(** * labchat.edgetech: the DewMaster driver

    A shallow embedding of [src/labchat/edgetech.py] (class [DewMaster]) and
    the properties of its parser, its framed transport and its logging loop.

    Conventions of the model.
    - Text ([str]) is a [string] whose characters are the code points
      U+0000..U+00FF; on that range Python's [\d] is [0-9] and [\s] /
      [str.isspace] is the set given by [is_space].
    - Warnings ([warnings.warn]) are collected in order of emission.
    - Exceptions are values of [exn]; a computation that raises keeps the
      effects it performed before raising.
    - Time is counted in milliseconds; [sleep] advances the clock by its
      argument and the other operations take no time.
    - The instrument is a schedule of bytes and arrival times, whatever
      the driver writes.
    - The file system is a [disk] that says, at each time, whether the
      files can be written; a write that cannot be done raises.
    - A loop is followed within a budget of turns; when the budget runs
      out the computation is still running ([OutOfBudget]), it has not
      returned.
    - [KeyboardInterrupt] is not modelled: a session the operator
      interrupts is not one of the outcomes described here.
    - [print] and the methods [__init__], [open] and [close] are left
      out. *)

From Stdlib Require Import String Ascii List Bool ZArith NArith QArith Lia.
From Stdlib Require Import DecimalString.
Import ListNotations.

Local Open Scope string_scope.
Local Open Scope list_scope.

(** ** Characters *)

Definition code (c : ascii) : N := N_of_ascii c.

Definition in_range (lo hi : N) (c : ascii) : bool :=
  ((lo <=? code c) && (code c <=? hi))%N.

(** [[A-Z]] *)
Definition is_upper : ascii -> bool := in_range 65 90.

(** [\d] *)
Definition is_digit : ascii -> bool := in_range 48 57.

(** [\s], also the characters removed by [str.strip()]:
    TAB..CR, FS..US, SPACE, NEL and NBSP. *)
Definition is_space (c : ascii) : bool :=
  in_range 9 13 c || in_range 28 32 c || (code c =? 133)%N || (code c =? 160)%N.

Definition CR : ascii := ascii_of_N 13.
Definition LF : ascii := ascii_of_N 10.
Definition CRLF : string := String CR (String LF "").

(** ** Strings *)

(** [taken s rest] is the prefix of [s] that precedes its suffix [rest]. *)
Definition taken (s rest : string) : string :=
  substring 0 (String.length s - String.length rest) s.

Fixpoint lstrip (s : string) : string :=
  match s with
  | String c s' => if is_space c then lstrip s' else s
  | EmptyString => EmptyString
  end.

Fixpoint rstrip (s : string) : string :=
  match s with
  | String c s' =>
      match rstrip s' with
      | EmptyString => if is_space c then EmptyString else String c EmptyString
      | t => String c t
      end
  | EmptyString => EmptyString
  end.

(** [str.strip()] *)
Definition strip (s : string) : string := rstrip (lstrip s).

(** [str.split('\r\n')]: [cur] holds, reversed, the characters of the segment
    being read. *)
Fixpoint split_crlf_aux (s : string) (cur : list ascii) : list string :=
  match s with
  | EmptyString => [string_of_list_ascii (rev cur)]
  | String c s' =>
      match s' with
      | String c' s'' =>
          if (Ascii.eqb c CR && Ascii.eqb c' LF)%bool
          then string_of_list_ascii (rev cur) :: split_crlf_aux s'' []
          else split_crlf_aux s' (c :: cur)
      | EmptyString => [string_of_list_ascii (rev (c :: cur))]
      end
  end.

Definition split_crlf (s : string) : list string := split_crlf_aux s [].

(** ** Regular expressions ([re])

    The fragment of Python's [re] the driver uses, matched by backtracking
    in Python's priority order (alternatives left to right, quantifiers
    greedy). Repetition with [*] and [+] is over a character class, which
    is all the patterns of the driver need. *)

Module re.

Inductive regex : Type :=
| Chr (c : ascii)                    (* a literal character *)
| Lit (s : string)                   (* a literal string *)
| Cls (p : ascii -> bool)            (* a character class *)
| Cat (r1 r2 : regex)                (* r1 r2 *)
| Alt (r1 r2 : regex)                (* r1|r2 *)
| Opt (r : regex)                    (* r? *)
| Star (p : ascii -> bool)           (* [class]* *)
| Plus (p : ascii -> bool)           (* [class]+ *)
| Rep (n : nat) (r : regex)          (* r{n} *)
| Group (i : nat) (r : regex)        (* capturing group number i *)
| Eol.                               (* $ *)

(** The text last captured by each group, most recent first. *)
Definition captures := list (nat * string).

Fixpoint group (i : nat) (g : captures) : string :=
  match g with
  | [] => ""
  | (j, s) :: g' => if Nat.eqb i j then s else group i g'
  end.

Fixpoint star_k {R : Type} (p : ascii -> bool) (s : string)
  (k : string -> option R) : option R :=
  match s with
  | String c s' =>
      if p c
      then match star_k p s' k with
           | Some x => Some x
           | None => k s
           end
      else k s
  | EmptyString => k s
  end.

Fixpoint lit_k {R : Type} (l s : string) (k : string -> option R) : option R :=
  match l with
  | EmptyString => k s
  | String c l' =>
      match s with
      | String c' s' => if Ascii.eqb c c' then lit_k l' s' k else None
      | EmptyString => None
      end
  end.

(** [$] without MULTILINE: the end of the text, or just before a final
    newline. *)
Definition at_end (s : string) : bool :=
  match s with
  | EmptyString => true
  | String c EmptyString => Ascii.eqb c LF
  | _ => false
  end.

—————

Print the material word for word, with nothing left out.

(** * labchat.edgetech: the DewMaster driver

    A shallow embedding of [src/labchat/edgetech.py] (class [DewMaster]) and
    the properties of its parser, its framed transport and its logging loop.

    Conventions of the model.
    - Text ([str]) is a [string] whose characters are the code points
      U+0000..U+00FF; on that range Python's [\d] is [0-9] and [\s] /
      [str.isspace] is the set given by [is_space].
    - Warnings ([warnings.warn]) are collected in order of emission.
    - Exceptions are values of [exn]; a computation that raises keeps the
      effects it performed before raising.
    - Time is counted in milliseconds; [sleep] advances the clock by its
      argument and the other operations take no time.
    - The instrument is a schedule of bytes and arrival times, whatever
      the driver writes.
    - The file system is a [disk] that says, at each time, whether the
      files can be written; a write that cannot be done raises.
    - A loop is followed within a budget of turns; when the budget runs
      out the computation is still running ([OutOfBudget]), it has not
      returned.
    - [KeyboardInterrupt] is not modelled: a session the operator
      interrupts is not one of the outcomes described here.
    - [print] and the methods [__init__], [open] and [close] are left
      out. *)

From Stdlib Require Import String Ascii List Bool ZArith NArith QArith Lia.
From Stdlib Require Import DecimalString.
Import ListNotations.

Local Open Scope string_scope.
Local Open Scope list_scope.

(** ** Characters *)

Definition code (c : ascii) : N := N_of_ascii c.

Definition in_range (lo hi : N) (c : ascii) : bool :=
  ((lo <=? code c) && (code c <=? hi))%N.

(** [[A-Z]] *)
Definition is_upper : ascii -> bool := in_range 65 90.

(** [\d] *)
Definition is_digit : ascii -> bool := in_range 48 57.

(** [\s], also the characters removed by [str.strip()]:
    TAB..CR, FS..US, SPACE, NEL and NBSP. *)
Definition is_space (c : ascii) : bool :=
  in_range 9 13 c || in_range 28 32 c || (code c =? 133)%N || (code c =? 160)%N.

Definition CR : ascii := ascii_of_N 13.
Definition LF : ascii := ascii_of_N 10.
Definition CRLF : string := String CR (String LF "").

(** ** Strings *)

(** [taken s rest] is the prefix of [s] that precedes its suffix [rest]. *)
Definition taken (s rest : string) : string :=
  substring 0 (String.length s - String.length rest) s.

Fixpoint lstrip (s : string) : string :=
  match s with
  | String c s' => if is_space c then lstrip s' else s
  | EmptyString => EmptyString
  end.

Fixpoint rstrip (s : string) : string :=
  match s with
  | String c s' =>
      match rstrip s' with
      | EmptyString => if is_space c then EmptyString else String c EmptyString
      | t => String c t
      end
  | EmptyString => EmptyString
  end.

(** [str.strip()] *)
Definition strip (s : string) : string := rstrip (lstrip s).

(** [str.split('\r\n')]: [cur] holds, reversed, the characters of the segment
    being read. *)
Fixpoint split_crlf_aux (s : string) (cur : list ascii) : list string :=
  match s with
  | EmptyString => [string_of_list_ascii (rev cur)]
  | String c s' =>
      match s' with
      | String c' s'' =>
          if (Ascii.eqb c CR && Ascii.eqb c' LF)%bool
          then string_of_list_ascii (rev cur) :: split_crlf_aux s'' []
          else split_crlf_aux s' (c :: cur)
      | EmptyString => [string_of_list_ascii (rev (c :: cur))]
      end
  end.

Definition split_crlf (s : string) : list string := split_crlf_aux s [].

(** ** Regular expressions ([re])

    The fragment of Python's [re] the driver uses, matched by backtracking
    in Python's priority order (alternatives left to right, quantifiers
    greedy). Repetition with [*] and [+] is over a character class, which
    is all the patterns of the driver need. *)

Module re.

Inductive regex : Type :=
| Chr (c : ascii)                    (* a literal character *)
| Lit (s : string)                   (* a literal string *)
| Cls (p : ascii -> bool)            (* a character class *)
| Cat (r1 r2 : regex)                (* r1 r2 *)
| Alt (r1 r2 : regex)                (* r1|r2 *)
| Opt (r : regex)                    (* r? *)
| Star (p : ascii -> bool)           (* [class]* *)
| Plus (p : ascii -> bool)           (* [class]+ *)
| Rep (n : nat) (r : regex)          (* r{n} *)
| Group (i : nat) (r : regex)        (* capturing group number i *)
| Eol.                               (* $ *)

(** The text last captured by each group, most recent first. *)
Definition captures := list (nat * string).

Fixpoint group (i : nat) (g : captures) : string :=
  match g with
  | [] => ""
  | (j, s) :: g' => if Nat.eqb i j then s else group i g'
  end.

Fixpoint star_k {R : Type} (p : ascii -> bool) (s : string)
  (k : string -> option R) : option R :=
  match s with
  | String c s' =>
      if p c
      then match star_k p s' k with
           | Some x => Some x
           | None => k s
           end
      else k s
  | EmptyString => k s
  end.

Fixpoint lit_k {R : Type} (l s : string) (k : string -> option R) : option R :=
  match l with
  | EmptyString => k s
  | String c l' =>
      match s with
      | String c' s' => if Ascii.eqb c c' then lit_k l' s' k else None
      | EmptyString => None
      end
  end.

(** [$] without MULTILINE: the end of the text, or just before a final
    newline. *)
Definition at_end (s : string) : bool :=
  match s with
  | EmptyString => true
  | String c EmptyString => Ascii.eqb c LF
  | _ => false
  end.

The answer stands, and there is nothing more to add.